Emailtoid is a very simple service, and in fact is designed for obsolescence. It’s meant as a fallback for now, enabling relying parties to accept email addresses as identifiers without requiring the generation of a new local password and without requiring the address owner to give up or reveal their existing email credentials (otherwise known as the “password anti-pattern“).

Enter your email - Emailtoid

The flow works like this:

  1. Users enter either an OpenID or email address into a typical OpenID input field. For the purpose of this flow, we’ll presume an email address is used.
  2. The relying party splits email addresses at the ‘@’ symbol into the username and the domain, generating a directed identity request to the email domain. If an XRDS, YADIS or XRDS-Simple document is discovered at the domain, the typical OpenID flow is invoked.
  3. If no discovery document is found, the service falls back to Emailtoid (sending a request like http://emailtoid.net/mapper?email=jane@example.com), where users verify that they own the supplied email addresses by providing their one-time access token that Emailtoid mailed to them.
  4. At this point, users may optionally associate an existing OpenID with their email address, or use the OpenID auto-generated by Emailtoid.

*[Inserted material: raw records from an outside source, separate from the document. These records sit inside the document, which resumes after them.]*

(** [generate_async] sends one request through an open session and
    nothing otherwise. *)
Lemma generate_async_world prompt w :
  snd (OllamaService.generate_async env prompt temperature system_prompt w) =
  match session w with
  | Some SessionOpen =>
      sent (OllamaService.make_payload env prompt temperature system_prompt) w
  | _ => w
  end.
Proof.
  unfold OllamaService.generate_async.
  destruct (session w) as [[|]|] eqn:Hs; [| | reflexivity].
  - unfold try_except, bind, OllamaService.session_post. rewrite Hs.
    unfold OllamaService.send.
    set (payload := OllamaService.make_payload _ _ _ _).
    destruct (backend env (calls w) payload) as [e | st msg [result | e]]; simpl.
    + destruct (exc_kind e); reflexivity.
    + unfold OllamaService.aiohttp_raise_for_status. simpl.
      destruct (400 <=? st)%Z; simpl; [reflexivity |].
      destruct result; reflexivity.
    + unfold OllamaService.aiohttp_raise_for_status. simpl.
      destruct (400 <=? st)%Z; simpl; [reflexivity |].
      destruct (exc_kind e); reflexivity.
  - unfold try_except, bind, OllamaService.session_post. rewrite Hs. reflexivity.
Qed.

Lemma generate_async_not_open prompt w :
  session w <> Some SessionOpen ->
  snd (OllamaService.generate_async env prompt temperature system_prompt w) = w.
Proof.
  intros Hne. rewrite generate_async_world.
  destruct (session w) as [[|]|]; congruence.
Qed.

Lemma spawn_all_length {A} (tasks : list (M A)) w :
  length (fst (OllamaService.spawn_all tasks w)) = length tasks.
Proof.
  revert w. induction tasks as [| t rest IH]; intros w; simpl; [reflexivity |].
  destruct (t w) as [o w1]. specialize (IH w1).
  destruct (OllamaService.spawn_all rest w1) as [os w2]. simpl in *.
  now rewrite IH.
Qed.

Lemma spawn_all_not_open prompts w :
  session w <> Some SessionOpen ->
  snd (OllamaService.spawn_all (tasks prompts) w) = w.
Proof.
  intros Hne. induction prompts as [| p rest IH]; simpl; [reflexivity |].
  pose proof (generate_async_not_open p w Hne) as Hp.
  destruct (OllamaService.generate_async env p temperature system_prompt w)
    as [o w1]. simpl in Hp. subst w1.
  destruct (OllamaService.spawn_all (tasks rest) w) as [os w2].
  simpl in *. exact IH.
Qed.

(** Collecting succeeds exactly when every child succeeded, and then
    yields the children's results in the order of the children. *)
Lemma collect_ok {A} (outs : list (Outcome A)) rs :
  OllamaService.collect outs = Ok rs <-> outs = map Ok rs.
Proof.
  revert rs. induction outs as [| o rest IH]; intros rs; simpl.
  - split.
    + intros [= <-]. reflexivity.
    + destruct rs; [reflexivity | discriminate].
  - destruct o as [a | e].
    + destruct (OllamaService.collect rest) as [l | e] eqn:Hc.
      * split.
        -- intros [= <-]. simpl. f_equal. now apply IH.
        -- destruct rs as [| r rs']; [discriminate |]. simpl.
           intros [= -> Hrest]. apply IH in Hrest. congruence.
      * split; [discriminate |].
        destruct rs as [| r rs']; [discriminate |]. simpl.
        intros [= -> Hrest]. apply IH in Hrest. discriminate.
    + split; [discriminate |]. destruct rs; discriminate.
Qed.

Lemma collect_raise {A} (outs : list (Outcome A)) e :
  OllamaService.collect outs = Raise e -> exists i, outs !! i = Some (Raise e).
Proof.
  induction outs as [| o rest IH]; simpl; [discriminate |].
  destruct o as [a | e0].
  - destruct (OllamaService.collect rest) as [l | e1]; [discriminate |].
    intros [= ->]. destruct IH as [i Hi]; [reflexivity |].
    exists (S i). exact Hi.
  - intros [= ->]. exists 0%nat. reflexivity.
Qed.

Lemma run_callbacks_ok {A} order (outs : list (Outcome A)) rs :
  OllamaService.run_callbacks order outs = Ok rs <-> outs = map Ok rs.
Proof.
  induction order as [| i rest IH]; simpl; [apply collect_ok |].
  destruct (outs !! i) as [[a | e] |] eqn:Hi; try exact IH.
  split; [discriminate |]. intros ->.
  rewrite list_lookup_fmap in Hi.
  destruct (rs !! i); discriminate.
Qed.

Lemma run_callbacks_raise {A} order (outs : list (Outcome A)) e :
  OllamaService.run_callbacks order outs = Raise e ->
  exists i, outs !! i = Some (Raise e).
Proof.
  induction order as [| i rest IH]; simpl; [apply collect_raise |].
  destruct (outs !! i) as [[a | e0] |] eqn:Hi; try exact IH.
  intros [= ->]. exists i. exact Hi.
Qed.

End Batch.

(** The outcomes of a batch do not depend on the completion order. *)
Lemma request_outcomes_order order env prompts temperature system_prompt w :
  request_outcomes (with_completion_order order env) prompts temperature system_prompt w
  = request_outcomes env prompts temperature system_prompt w.
Proof. reflexivity. Qed.

(** The first request of a batch is sent first, the others follow in the
    world it leaves. *)
Lemma request_outcomes_cons env prompt prompts temperature system_prompt w :
  request_outcomes env (prompt :: prompts) temperature system_prompt w
  = fst (OllamaService.generate_async env prompt temperature system_prompt w)
    :: request_outcomes env prompts temperature system_prompt
         (snd (OllamaService.generate_async env prompt temperature system_prompt w)).
Proof.
  unfold request_outcomes. simpl.
  destruct (OllamaService.generate_async env prompt temperature system_prompt w)
    as [o w1].
  simpl. destruct (OllamaService.spawn_all _ w1) as [os w2]. reflexivity.
Qed.

Lemma sent_all_nil w : sent_all [] w = w.
Proof. destruct w. unfold sent_all. cbn. now rewrite app_nil_r. Qed.

Lemma sent_all_cons payload payloads w :
  sent_all payloads (sent payload w) = sent_all (payload :: payloads) w.
Proof. unfold sent_all, sent. cbn. now rewrite <- app_assoc. Qed.

(** In an open session the request of prompt number [i] is sent after
    the requests of the prompts before it, and its outcome is what
    [generate_async] returns for that prompt at that point. *)
Lemma request_outcomes_lookup env prompts temperature system_prompt w i prompt :
  session w = Some SessionOpen ->
  prompts !! i = Some prompt ->
  request_outcomes env prompts temperature system_prompt w !! i
  = Some (fst (OllamaService.generate_async env prompt temperature system_prompt
                 (sent_all
                    (map (fun p => OllamaService.make_payload env p
                                     temperature system_prompt)
                         (take i prompts)) w))).
Proof.
  revert i w. induction prompts as [| p rest IH]; intros i w Hopen Hi.
  - discriminate.
  - rewrite request_outcomes_cons. destruct i as [| i].
    + injection Hi as ->. cbn. now rewrite sent_all_nil.
    + cbn in Hi. cbn [lookup list_lookup take map].
      pose proof (generate_async_world env temperature system_prompt p w) as Hw.
      rewrite Hopen in Hw. rewrite Hw.
      rewrite (IH i (sent _ w) Hopen Hi). now rewrite sent_all_cons.
Qed.
(** * abcProve.c: the escalating miter prover of ABC

    A shallow embedding of [Abc_NtkMiterProve] and [Abc_NtkMiterFraig]
    (src/base/abci/abcProve.c) and the properties of its control flow:
    the minimal-effort mode, the escalation loop with its three stages,
    the accounting of the global limits, the BDD fallback, the last SAT
    attempt and the assignment of the trivial model.

    The decision procedures themselves (SAT, rewriting, refactoring,
    balancing, fraiging, BDD collapsing) live in other packages of ABC.
    They are taken as an interface, [Engines]; every call the prover
    makes to one of them is recorded, in order, in a trace. *)

From Stdlib Require Import ZArith List Bool Lia QArith Qround SpecFloat.
Import ListNotations.
Local Open Scope Z_scope.

Set Implicit Arguments.

(** ** Results of a run *)

(** What can go wrong in the C code besides the engines' own verdicts:
    - [UninitRead]: the local [RetValue] is read before any assignment;
    - [DivByZero]: [(1<<27) / (Abc_NtkNodeNum(pNtk) + Abc_NtkCiNum(pNtk))]
      in [Abc_NtkMiterFraig] with a zero divisor;
    - [OutOfFuel]: the [while ( 1 )] of the rewriting stage did not leave
      within the number of passes the model was given. *)
Inductive fault : Type := UninitRead | DivByZero | OutOfFuel.

Inductive outcome (A : Type) : Type :=
| Ok (a : A)
| Fault (f : fault).
Arguments Fault {A} f.

Definition bind {A B : Type} (m : outcome A) (k : A -> outcome B) : outcome B :=
  match m with
  | Ok a => k a
  | Fault f => Fault f
  end.

Notation "x <- m ;; k" := (bind m (fun x => k))
  (at level 61, m at next level, right associativity).
Notation "' p <- m ;; k" := (bind m (fun x => match x with p => k end))
  (at level 61, p pattern, m at next level, right associativity).

(** ** Data *)

(** [Abc_Ntk_t]: the prover looks at one field, [pModel]; the rest of the
    network (objects, fanins, the function manager) is the engines' matter
    and stays abstract in [ntkAig].  The two counts [Abc_NtkNodeNum] and
    [Abc_NtkCiNum] are read off that part. *)
Record Abc_Ntk_t (Aig : Type) : Type := mkNtk {
  ntkAig : Aig;
  pModel : option (list Z)
}.

Definition set_pModel {Aig} (n : Abc_Ntk_t Aig) (m : option (list Z)) : Abc_Ntk_t Aig :=
  {| ntkAig := ntkAig n; pModel := m |}.

(** [Prove_Params_t], with the fields [Abc_NtkMiterProve] reads and writes.
    The [int] and [sint64] fields are integers; the three multipliers are
    C [float]s and keep an abstract type. *)
Record Prove_Params_t (C_float : Type) : Type := mkParams {
  fUseFraiging : Z;
  fUseRewriting : Z;
  fUseBdds : Z;
  fVerbose : Z;
  nItersMax : Z;
  nMiteringLimitStart : Z;
  nMiteringLimitMulti : C_float;
  nRewritingLimitStart : Z;
  nRewritingLimitMulti : C_float;
  nFraigingLimitStart : Z;
  nFraigingLimitMulti : C_float;
  nMiteringLimitLast : Z;
  nTotalBacktrackLimit : Z;
  nTotalInspectLimit : Z;
  nTotalBacktracksMade : Z;
  nTotalInspectsMade : Z;
  nBddSizeLimit : Z;
  fBddReorder : Z
}.

(** The fields of [Fraig_Params_t] that [Abc_NtkMiterFraig] sets after
    [Fraig_ParamsSetDefault]; the others keep the engine's defaults. *)
Record Fraig_Params_t : Type := mkFraigParams {
  nPatsRand : Z;
  nPatsDyna : Z;
  nBTLimit : Z;
  nSeconds : Z;
  fTryProve : Z;
  fDoSparse : Z;
  fraigVerbose : Z;
  nInspLimit : Z
}.

(** What [Abc_NtkMiterSat] leaves behind: its return value, the network as
    the solver left it (same instance, [pModel] possibly set) and what it
    would store through [pNumConfs] and [pNumInspects]. *)
Record sat_result (Aig : Type) : Type := mkSat {
  sat_ret : Z;
  sat_ntk : Abc_Ntk_t Aig;
  sat_confs : Z;
  sat_insps : Z
}.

Emailtoid is not intended to serve as a full-featured OpenID provider, and we encourage using an OpenID from a third-party OpenID provider.
  5. In the case where users supply and verify their own OpenID, Emailtoid will create a 302 HTTP redirect removing Emailtoid from future interactions completely.

Should an email provider supply a discovery document after an Emailtoid mapping has been made, the new mapping will take precedence.

Opportunities and issues

The drive behind Emailtoid, again, is to reduce the friction of OpenID by reusing familiar identifiers (i.e. email addresses). Clearly the challenges of achieving OpenID adoption are not simply technological, and to a great degree rely on how the user experience needs to become more streamlined and deliver on the promise of greater security and convenience.

Therefore, if a service advertises that they support signing in with an email address, they must keep that promise.

Unfortunately, until all email providers do some kind of local resolution and OpenID authentication, we will need a centralized mapper such as Emailtoid to provide the fallback mapping. And therein lies the rub, defeating some of the distributed design of OpenID.

If anything, Emailtoid is intended to drive forward a conversation about the experience of OpenID, and about how we can make the protocol compatible with, or complementary to, existing and well-known means of identifying oneself on the web. Is it a final solution? Probably not — but it’s up, it’s running, it works and it forces us now to look critically at the question of emails as OpenIDs, now that we can actually experience the flow, and the feeling, of entering an email address into an OpenID box without ever having to enter, or create, another unnecessary password.